ARS Adaptive Reasoning Suppression for Efficient Large Reasoning Language Model

ICLR 2026 Conference Submission22226 Authors

20 Sept 2025 (modified: 08 Oct 2025)ICLR 2026 Conference SubmissionEveryoneRevisionsBibTeXCC BY 4.0
Keywords: Large Reasoning Language Models; LRMs; Efficient Reasoning; On-Device; Energy efficient; Token Efficient
TL;DR: We propose Adaptive Reasoning Suppression (ARS), a novel training-free approach that dynamically suppresses redundant reasoning steps while preserving accuracy through adaptive certainty monitoring.
Abstract: Large Reasoning Language Models (LRLMs or LRMs) demonstrate remarkable capabilities in complex reasoning tasks, but suffer from significant computational inefficiencies due to overthinking phenomena. Existing efficient reasoning methods face the challenge of balancing reasoning quality with inference cost reduction.
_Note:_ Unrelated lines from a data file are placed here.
(* ===== verification/PyString.v ===== *)
(** * Python's string methods

    The [str] methods the handlers call, on ASCII text: [split()] of the
    Authorization header (utils/user.py), [lower()], [repr()] (through
    [str()] of a pydantic model), the extension test and split of a
    file name (services/file_service.py), and [strip()] of the language
    model's answers (prompt_preparation.py). Strings are UTF-8 bytes;
    slicing counts characters, while [lower()], [upper()] and the space
    test know the ASCII characters only: Python would also change the
    case of non-ASCII letters and split at non-ASCII spaces. *)

From S2P Require Import Prelude ObjectId.

(** [str.isspace] on ASCII characters. *)
Definition is_py_space (c : Ascii.ascii) : bool :=
  let n := Ascii.nat_of_ascii c in
  ((9 <=? n) && (n <=? 13))%nat || ((28 <=? n) && (n <=? 32))%nat.

Fixpoint split_ws (cur : list Ascii.ascii) (l : list Ascii.ascii) : list (list Ascii.ascii) :=
  match l with
  | [] => match cur with [] => [] | _ => [rev cur] end
  | c :: l' =>
      if is_py_space c then
        match cur with [] => split_ws [] l' | _ => rev cur :: split_ws [] l' end
      else split_ws (c :: cur) l'
  end.

(** [s.split()]: the maximal runs of non-space characters. *)
Definition py_split (s : string) : list string :=
  map String.string_of_list_ascii (split_ws [] (String.list_ascii_of_string s)).

Definition lower_ascii (c : Ascii.ascii) : Ascii.ascii :=
  let n := Ascii.nat_of_ascii c in
  if ((65 <=? n) && (n <=? 90))%nat then Ascii.ascii_of_nat (n + 32) else c.

(** [s.lower()] on ASCII. *)
Definition py_lower (s : string) : string :=
  String.string_of_list_ascii (map lower_ascii (String.list_ascii_of_string s)).

Definition upper_ascii (c : Ascii.ascii) : Ascii.ascii :=
  let n := Ascii.nat_of_ascii c in
  if ((97 <=? n) && (n <=? 122))%nat then Ascii.ascii_of_nat (n - 32) else c.

(** [s.upper()] on ASCII. *)
Definition py_upper (s : string) : string :=
  String.string_of_list_ascii (map upper_ascii (String.list_ascii_of_string s)).

(** A continuation byte [10xxxxxx] of UTF-8. *)
Definition is_utf8_cont (c : Ascii.ascii) : bool :=
  let n := Ascii.nat_of_ascii c in ((128 <=? n) && (n <? 192))%nat.

(** The characters of a UTF-8 byte string, each the bytes from a byte
    that is not a continuation byte up to the next such byte. *)
Fixpoint utf8_chars (l : list Ascii.ascii) : list (list Ascii.ascii) :=
  match l with
  | [] => []
  | c :: l' =>
      match utf8_chars l' with
      | (d :: _) as g :: gs => if is_utf8_cont d then (c :: g) :: gs else [c] :: g :: gs
      | gs => [c] :: gs
      end
  end.

(** [s[:n]]: the first [n] characters. *)
Definition py_prefix (n : nat) (s : string) : string :=
  String.string_of_list_ascii (concat (take n (utf8_chars (String.list_ascii_of_string s)))).

Definition chr (n : nat) : Ascii.ascii := Ascii.ascii_of_nat n.

(** [repr(s)]: single quotes unless the text has one and no double
    quote; the quote in use, backslashes and control characters escaped. *)
Definition repr_char (q : Ascii.ascii) (c : Ascii.ascii) : list Ascii.ascii :=
  let n := Ascii.nat_of_ascii c in
  if Ascii.eqb c q || (n =? 92)%nat then [chr 92; c]
  else if (n =? 10)%nat then [chr 92; chr 110]
  else if (n =? 13)%nat then [chr 92; chr 114]
  else if (n =? 9)%nat then [chr 92; chr 116]
  else [c].

Definition py_repr (s : string) : string :=
  let l := String.list_ascii_of_string s in
  let sq := chr 39 in
  let dq := chr 34 in
  let q := if existsb (Ascii.eqb sq) l && negb (existsb (Ascii.eqb dq) l) then dq else sq in
  String.string_of_list_ascii (q :: flat_map (repr_char q) l ++ [q]).


(** [if s] on an optional string: [None] and [""] are false. *)
Definition str_truthy (o : option string) : bool :=
  match o with Some s => negb (String.eqb s "") | None => false end.

(** [c in s] for a one-character [c] *)
Definition py_in_char (c : Ascii.ascii) (s : string) : bool :=
  existsb (Ascii.eqb c) (String.list_ascii_of_string s).

Fixpoint split_sep (c : Ascii.ascii) (cur : list Ascii.ascii) (l : list Ascii.ascii)
  : list (list Ascii.ascii) :=
  match l with
  | [] => [rev cur]
  | x :: l' => if Ascii.eqb x c then rev cur :: split_sep c [] l' else split_sep c (x :: cur) l'
  end.

(** [s.split(c)] for a one-character separator: every occurrence cuts,
    empty pieces included, so there is always at least one piece. *)
Definition py_split_sep (c : Ascii.ascii) (s : string) : list string :=
  map String.string_of_list_ascii (split_sep c [] (String.list_ascii_of_string s)).

(** [l[-1]] on a list that is never empty here; [d] is never used. *)
Definition py_last (l : list string) : string := List.last l "".

(** [s.lstrip(chars)], [s.rstrip(chars)] and [s.strip(chars)] for a
    character test: the longest prefix, suffix or both of characters that
    pass the test are removed. *)
Fixpoint lstrip_by (p : Ascii.ascii -> bool) (l : list Ascii.ascii) : list Ascii.ascii :=
  match l with
  | [] => []
  | c :: l' => if p c then lstrip_by p l' else l
  end.

Definition rstrip_by (p : Ascii.ascii -> bool) (l : list Ascii.ascii) : list Ascii.ascii :=
  rev (lstrip_by p (rev l)).

Definition strip_by (p : Ascii.ascii -> bool) (l : list Ascii.ascii) : list Ascii.ascii :=
  rstrip_by p (lstrip_by p l).

(** [s.strip()] *)
Definition py_strip (s : string) : string :=
  String.string_of_list_ascii (strip_by is_py_space (String.list_ascii_of_string s)).

(** [s.strip(c)] for a one-character [c] *)
Definition py_strip_char (c : Ascii.ascii) (s : string) : string :=
  String.string_of_list_ascii (strip_by (Ascii.eqb c) (String.list_ascii_of_string s)).

(** The double quote and the newline, [chr(34)] and [chr(10)]. *)
Definition dq : string := String (chr 34) EmptyString.
Definition nl : string := String (chr 10) EmptyString.

(** [f"{x}"] of an [Optional[str]]: [None] is written [None]. *)
Definition str_of_opt (o : option string) : string :=
  match o with Some s => s | None => "None" end.

(** ** Lemmas *)

Lemma list_ascii_of_string_app s1 s2 :
  String.list_ascii_of_string (s1 +:+ s2) = String.list_ascii_of_string s1 ++ String.list_ascii_of_string s2.
Proof. induction s1 as [|c s1 IH]; simpl; [done|]. by rewrite IH. Qed.

Lemma split_sep_nosep c cur l :
  existsb (Ascii.eqb c) l = false -> split_sep c cur l = [rev cur ++ l].
Proof.
  revert cur. induction l as [|x l IH]; intros cur; simpl; [by rewrite app_nil_r|].
  intros [Hx Hl]%orb_false_iff. rewrite Ascii.eqb_sym, Hx, IH by done.
  simpl. by rewrite <- app_assoc.
Qed.

Lemma split_sep_app_sep c cur l1 l2 :
  existsb (Ascii.eqb c) l1 = false ->
  split_sep c cur (l1 ++ c :: l2) = (rev cur ++ l1) :: split_sep c [] l2.
Proof.
  revert cur. induction l1 as [|x l1 IH]; intros cur; simpl.
  - rewrite Ascii.eqb_refl. by rewrite app_nil_r.
  - intros [Hx Hl]%orb_false_iff. rewrite Ascii.eqb_sym, Hx, IH by done.
    simpl. by rewrite <- app_assoc.
Qed.

Lemma split_sep_nonempty c cur l : split_sep c cur l <> [].
Proof. revert cur. induction l as [|x l IH]; intros cur; simpl; [done|]. by destruct (Ascii.eqb x c). Qed.

Lemma last_cons_nonempty {A} (a : A) l d : l <> [] -> List.last (a :: l) d = List.last l d.
Proof. by destruct l. Qed.

(** The last piece of a split is what follows the last separator. *)
Lemma split_sep_last c cur l1 l2 :
  existsb (Ascii.eqb c) l2 = false -> List.last (split_sep c cur (l1 ++ c :: l2)) [] = l2.
Proof.
  intros H2. revert cur. induction l1 as [|x l1 IH]; intros cur; simpl.
  - rewrite Ascii.eqb_refl, split_sep_nosep by done. done.
  - destruct (Ascii.eqb x c); [|apply IH].
    rewrite last_cons_nonempty by apply split_sep_nonempty. apply IH.
Qed.

Lemma last_map {A B} (f : A -> B) l d : List.last (map f l) (f d) = f (List.last l d).
Proof. induction l as [|x [|y l] IH]; [done|done|]. exact IH. Qed.

Lemma lstrip_by_app_l p l1 l2 : forallb p l1 = true -> lstrip_by p (l1 ++ l2) = lstrip_by p l2.
Proof. induction l1 as [|c l1 IH]; simpl; [done|]. intros [-> H]%andb_true_iff. by apply IH. Qed.

Lemma lstrip_by_stop p c l : p c = false -> lstrip_by p (c :: l) = c :: l.
Proof. simpl. by intros ->. Qed.

Lemma lstrip_by_idem p l : lstrip_by p (lstrip_by p l) = lstrip_by p l.
Proof. induction l as [|c l IH]; simpl; [done|]. destruct (p c) eqn:E; [done|]. by rewrite lstrip_by_stop. Qed.

Lemma rstrip_by_app_r p l1 l2 : forallb p l2 = true -> rstrip_by p (l1 ++ l2) = rstrip_by p l1.
Proof.
  intros H. unfold rstrip_by. rewrite rev_app_distr, lstrip_by_app_l; [done|].
  apply forallb_forall. intros x Hx. apply (proj1 (forallb_forall _ _) H). by apply in_rev.
Qed.

(** A text that neither starts nor ends with a character of the test is
    left as it is. *)
Lemma strip_by_stripped p l :
  (forall c l', l = c :: l' -> p c = false) -> (forall c l', l = l' ++ [c] -> p c = false) ->
  strip_by p l = l.
Proof.
  intros Hh Ht. unfold strip_by, rstrip_by.
  destruct l as [|c l]; [done|]. rewrite lstrip_by_stop by eauto.
  destruct (rev (c :: l)) as [|c' r] eqn:E.
  { apply (f_equal length) in E. rewrite length_rev in E. discriminate. }
  assert (c :: l = rev r ++ [c']) as E' by (rewrite <- (rev_involutive (c :: l)), E; done).
  rewrite lstrip_by_stop by eauto. by rewrite <- E, rev_involutive.
Qed.

Lemma lower_ascii_idem c : lower_ascii (lower_ascii c) = lower_ascii c.
Proof.
  unfold lower_ascii. cbv zeta.
  destruct ((65 <=? Ascii.nat_of_ascii c) && (Ascii.nat_of_ascii c <=? 90))%nat eqn:E; [|by rewrite E].
  apply andb_true_iff in E as [E1 E2]. apply Nat.leb_le in E1, E2.
  rewrite Ascii.nat_ascii_embedding by (pose proof (Ascii.nat_ascii_bounded c); lia).
  replace ((65 <=? _) && (_ <=? 90))%nat with false; [done|].
  symmetry. apply andb_false_iff. right. apply Nat.leb_gt. lia.
Qed.

Lemma py_lower_idem s : py_lower (py_lower s) = py_lower s.
Proof.
  unfold py_lower. rewrite String.list_ascii_of_string_of_list_ascii, map_map.
  f_equal. apply map_ext, lower_ascii_idem.
Qed.

Lemma py_contains_app_r n a b : py_contains n b = true -> py_contains n (a ++ b) = true.
Proof. induction a as [|c a IH]; [done|]. intros Hb. simpl. case_bool_decide; [done|by apply IH]. Qed.

Lemma py_contains_app_l n a b : py_contains n a = true -> py_contains n (a ++ b) = true.
Proof.
  induction a as [|c a IH]; simpl.
  - destruct n; [|done]. by destruct b.
  - case_bool_decide as Hn; [intros _|by intros ?%IH; case_bool_decide].
    rewrite bool_decide_true; [done|]. change (c :: a ++ b) with ((c :: a) ++ b).
    assert (length n <= length (c :: a))%nat as Hl.
    { pose proof (f_equal length Hn) as E. rewrite length_take in E. lia. }
    rewrite take_app_le by done. exact Hn.
Qed.

Lemma str_contains_app_r n a b : str_contains n b = true -> str_contains n (a +:+ b) = true.
Proof. unfold str_contains. rewrite list_ascii_of_string_app. apply py_contains_app_r. Qed.

Lemma str_contains_app_l n a b : str_contains n a = true -> str_contains n (a +:+ b) = true.
Proof. unfold str_contains. rewrite list_ascii_of_string_app. apply py_contains_app_l. Qed.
We propose \textbf{Adaptive Reasoning Suppression (ARS)}, a novel training-free approach that dynamically suppresses redundant reasoning steps while preserving accuracy through adaptive certainty monitoring. ARS introduces a multi-checkpoint certainty estimation mechanism with progressive suppression thresholds, achieving superior efficiency compared to static suppression methods. Our extensive evaluation across mathematical reasoning benchmarks using multiple model architectures demonstrates that ARS achieves up to 53\%, 46.1\%, and 57.9\% in token, latency and energy reduction, while maintaining or improving accuracy.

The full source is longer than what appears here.